Work to be completed
The only thing to send back is the number of lines below that hold the string "Hform".

Exercise materials
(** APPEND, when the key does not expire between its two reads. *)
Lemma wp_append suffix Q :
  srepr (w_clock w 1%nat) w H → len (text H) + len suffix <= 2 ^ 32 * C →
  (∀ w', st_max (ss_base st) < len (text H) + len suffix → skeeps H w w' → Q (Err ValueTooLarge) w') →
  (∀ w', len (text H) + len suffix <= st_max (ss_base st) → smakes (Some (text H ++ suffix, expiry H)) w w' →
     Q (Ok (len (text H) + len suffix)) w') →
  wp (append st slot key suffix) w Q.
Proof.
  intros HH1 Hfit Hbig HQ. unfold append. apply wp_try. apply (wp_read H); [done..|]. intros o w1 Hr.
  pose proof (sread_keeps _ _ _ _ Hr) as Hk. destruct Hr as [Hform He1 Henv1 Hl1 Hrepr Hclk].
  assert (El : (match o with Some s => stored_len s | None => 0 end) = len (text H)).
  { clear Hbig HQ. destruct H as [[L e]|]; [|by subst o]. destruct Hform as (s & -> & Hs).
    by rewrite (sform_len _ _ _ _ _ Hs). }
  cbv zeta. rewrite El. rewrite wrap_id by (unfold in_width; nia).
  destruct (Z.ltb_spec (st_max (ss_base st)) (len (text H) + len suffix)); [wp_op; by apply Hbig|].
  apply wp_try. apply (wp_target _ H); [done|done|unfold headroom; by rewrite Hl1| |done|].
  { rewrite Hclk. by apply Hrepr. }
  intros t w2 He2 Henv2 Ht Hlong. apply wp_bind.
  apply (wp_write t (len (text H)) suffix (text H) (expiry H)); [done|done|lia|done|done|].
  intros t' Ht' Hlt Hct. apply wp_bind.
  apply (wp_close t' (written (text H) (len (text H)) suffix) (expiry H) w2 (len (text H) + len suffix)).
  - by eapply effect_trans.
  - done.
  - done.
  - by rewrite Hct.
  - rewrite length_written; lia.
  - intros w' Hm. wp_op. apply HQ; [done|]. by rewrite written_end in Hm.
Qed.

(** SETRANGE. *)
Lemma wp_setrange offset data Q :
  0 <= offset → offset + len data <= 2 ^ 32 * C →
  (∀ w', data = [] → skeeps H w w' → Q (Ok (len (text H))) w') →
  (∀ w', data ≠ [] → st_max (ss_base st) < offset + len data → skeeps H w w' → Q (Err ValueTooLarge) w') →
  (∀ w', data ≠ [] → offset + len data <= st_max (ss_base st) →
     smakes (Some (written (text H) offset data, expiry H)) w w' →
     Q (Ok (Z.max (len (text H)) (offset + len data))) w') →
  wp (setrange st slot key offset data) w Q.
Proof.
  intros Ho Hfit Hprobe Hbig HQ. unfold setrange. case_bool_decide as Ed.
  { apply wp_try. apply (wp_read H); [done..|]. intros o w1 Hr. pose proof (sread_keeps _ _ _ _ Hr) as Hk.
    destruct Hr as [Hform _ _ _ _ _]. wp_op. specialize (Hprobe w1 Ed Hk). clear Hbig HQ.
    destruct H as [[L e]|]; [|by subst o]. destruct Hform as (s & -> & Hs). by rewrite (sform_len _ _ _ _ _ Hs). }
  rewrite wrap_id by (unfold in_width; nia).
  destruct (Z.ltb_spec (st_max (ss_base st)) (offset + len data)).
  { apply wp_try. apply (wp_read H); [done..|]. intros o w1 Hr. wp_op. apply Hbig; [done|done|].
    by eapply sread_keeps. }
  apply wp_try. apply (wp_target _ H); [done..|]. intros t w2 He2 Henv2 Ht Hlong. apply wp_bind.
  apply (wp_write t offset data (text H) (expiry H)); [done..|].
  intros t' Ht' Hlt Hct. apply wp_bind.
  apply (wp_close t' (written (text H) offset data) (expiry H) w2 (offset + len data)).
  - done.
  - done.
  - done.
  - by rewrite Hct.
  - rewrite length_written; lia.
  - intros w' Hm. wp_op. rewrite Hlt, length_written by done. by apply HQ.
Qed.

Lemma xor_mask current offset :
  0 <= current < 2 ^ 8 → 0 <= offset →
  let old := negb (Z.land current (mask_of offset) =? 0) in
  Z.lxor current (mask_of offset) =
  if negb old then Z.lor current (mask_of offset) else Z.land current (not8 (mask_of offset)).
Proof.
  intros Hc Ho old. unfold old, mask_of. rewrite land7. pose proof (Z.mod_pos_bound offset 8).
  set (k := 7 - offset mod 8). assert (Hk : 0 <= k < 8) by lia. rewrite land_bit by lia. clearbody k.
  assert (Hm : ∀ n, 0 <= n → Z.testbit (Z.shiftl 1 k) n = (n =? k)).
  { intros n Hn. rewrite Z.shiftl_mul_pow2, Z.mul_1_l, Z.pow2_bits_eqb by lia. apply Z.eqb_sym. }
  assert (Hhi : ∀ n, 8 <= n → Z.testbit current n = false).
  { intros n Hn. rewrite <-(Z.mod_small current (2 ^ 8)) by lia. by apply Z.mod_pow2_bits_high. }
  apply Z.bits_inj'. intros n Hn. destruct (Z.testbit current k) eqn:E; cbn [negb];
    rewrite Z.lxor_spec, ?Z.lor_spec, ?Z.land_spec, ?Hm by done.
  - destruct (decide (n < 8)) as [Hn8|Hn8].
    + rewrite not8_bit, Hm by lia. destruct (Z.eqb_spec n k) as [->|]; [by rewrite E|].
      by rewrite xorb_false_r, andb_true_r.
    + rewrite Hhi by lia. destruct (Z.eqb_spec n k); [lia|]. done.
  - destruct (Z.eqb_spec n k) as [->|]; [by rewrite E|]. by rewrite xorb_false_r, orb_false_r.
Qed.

Answer space
4